Bab 4. Tim Toko Roti
Sekarang Flarion dan teman – teman nya tidak lagi menjadi pencuri roti. Ia memutuskan untuk bekerja pada Nyonya pemilik toko roti. Sebagai imbalan nya, mereka mendapat tempat tinggal dan roti untuk makanan mereka juga sedikit uang saku. Flarion bekerja lebih giat daripada yang lain sehingga toko roti itu pun berkembang luar biasa. Roti menjadi sangat digemari di venetta dan setiap hari pesanan roti selalu menumpuk dan tidak jarang mereka harus buka hingga malam hari, terus melayani pelanggan tanpa henti. Sebuah sukses besar bagi Tim Toko Roti.
Namun sukses itu kadang merepotkan juga. Pesanan semakin hari semakin banyak tetapi persediaan bahan baku mereka terbatas. Gandum, bahan dasar roti pun dengan cepat menipis dan tidak bisa memenuhi permintaan semua pelanggan. Tidak sedikit pelanggan yang kecewa dan menjadi kesal karena tidak dapat menikmati roti yang terkenal enak di seluruh Venetta. Sementara Ladang gandum pun tidak bisa lagi menyediakan kebutuhan untuk roti dalam jumlah besar seperti yang diinginkan para pelanggan. Satu – satunya cara adalah membeli gandum dari kota lain.

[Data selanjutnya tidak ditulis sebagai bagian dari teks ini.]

(** * Playback / lip-sync engine of [services/audio_router.py]

    A shallow embedding of the real-time core of the audio router:

    - [VMCLipSync]: the envelope follower and viseme synthesizer
      ([rms_to_blend_shapes]), the fade-out ([_fade_close]) and
      [close_mouth];
    - [AudioRouter]: the device callback of [play_audio_with_vmc]
      ([audio_callback]), the stream that drives it, the polling
      [vmc_worker] and [play_audio_with_vmc] itself;
    - [ApiServer]: the playback queue of [start_api_server] with its
      single consumer [playback_worker].

    Python floats are idealised as real numbers: every arithmetic
    operation of the source is the exact operation on [R], [math.sin] is
    [sin], [math.pi] is [PI]; a literal such as [6.0] is written [6].
    Indices and frame counts are [nat].
    Sleeping and wall-clock pacing are not modelled; where two threads
    interleave, the interleaving is an explicit schedule. *)

From Stdlib Require Import String.
From Stdlib Require Import Reals Lra Lia List Bool Arith.
Import ListNotations.
Open Scope R_scope.

(* ================================================================== *)
(** * Part I: the program                                              *)
(* ================================================================== *)

Module VMCLipSync.

(** [VOWELS = ['A', 'I', 'U', 'E', 'O']] *)
Inductive vowel : Set := vA | vI | vU | vE | vO.

Definition VOWELS : list vowel := [vA; vI; vU; vE; vO].

(** [FPS = 30] *)
Definition FPS : R := 30.

(** A [dict[str, float]] whose keys are exactly the five vowels, in
    the order of [VOWELS]. *)
Record shapes : Set := mkShapes { wA : R; wI : R; wU : R; wE : R; wO : R }.

Definition get (s : shapes) (v : vowel) : R :=
  match v with
  | vA => wA s | vI => wI s | vU => wU s | vE => wE s | vO => wO s
  end.

(** [{v: f(v) for v in self.VOWELS}] *)
Definition build (f : vowel -> R) : shapes :=
  mkShapes (f vA) (f vI) (f vU) (f vE) (f vO).

Definition zero_shapes : shapes := build (fun _ => 0).

(** The object.  [client] tells whether an OSC client exists
    ([self.client is not None]); [sent] is the sequence of blend-shape
    frames handed to that client (five [/VMC/Ext/Blend/Val] messages
    followed by one [/VMC/Ext/Blend/Apply] each), oldest first. *)
Record t : Type := mk {
  gain : R;
  max_open : R;
  attack : R;
  release : R;
  vowel_speed : R;
  client : bool;
  _envelope : R;
  _vowel_phase : R;
  _frame_count : nat;
  _prev_shapes : shapes;
  sent : list shapes
}.

(** [VMCLipSync.__init__], with an OSC client or without. *)
Definition init (gain max_open attack release vowel_speed : R)
           (has_osc : bool) : t :=
  mk gain max_open attack release vowel_speed has_osc
     0 0 0%nat zero_shapes [].

(** The defaults of [__init__]: gain 6.0, max_open 0.65, attack 0.55,
    release 0.75, vowel_speed 3.5. *)
Definition default : t := init 6 0.65 0.55 0.75 3.5 true.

Leordas, adalah kota perdagangan yang besar, kota dagang terdekat dari Venetta. Di sanalah gandum bisa dibeli dengan harga pasar yang murah. Jarak ke kota Leordas diperkirakan 3 hari 3 malam dengan menunggang kereta kuda. Dan tentu saja yang harus pergi ke sana adalah Flarion, yang kini telah menjadi seorang pemuda kesayangan nyonya. Si Koki dan yang lainnya tetap harus tetap tinggal melayani pelanggan. Flarion adalah pemuda paling kuat untuk mengangkut gandum dibanding yang lain dan paling pandai mengendalikan kereta kuda, sehingga jelas Flarion adalah utusan paling tepat menuju ke Leordas. Maka pagi – pagi benar berangkatlah Flarion ke kota Leordas untuk membeli gandum.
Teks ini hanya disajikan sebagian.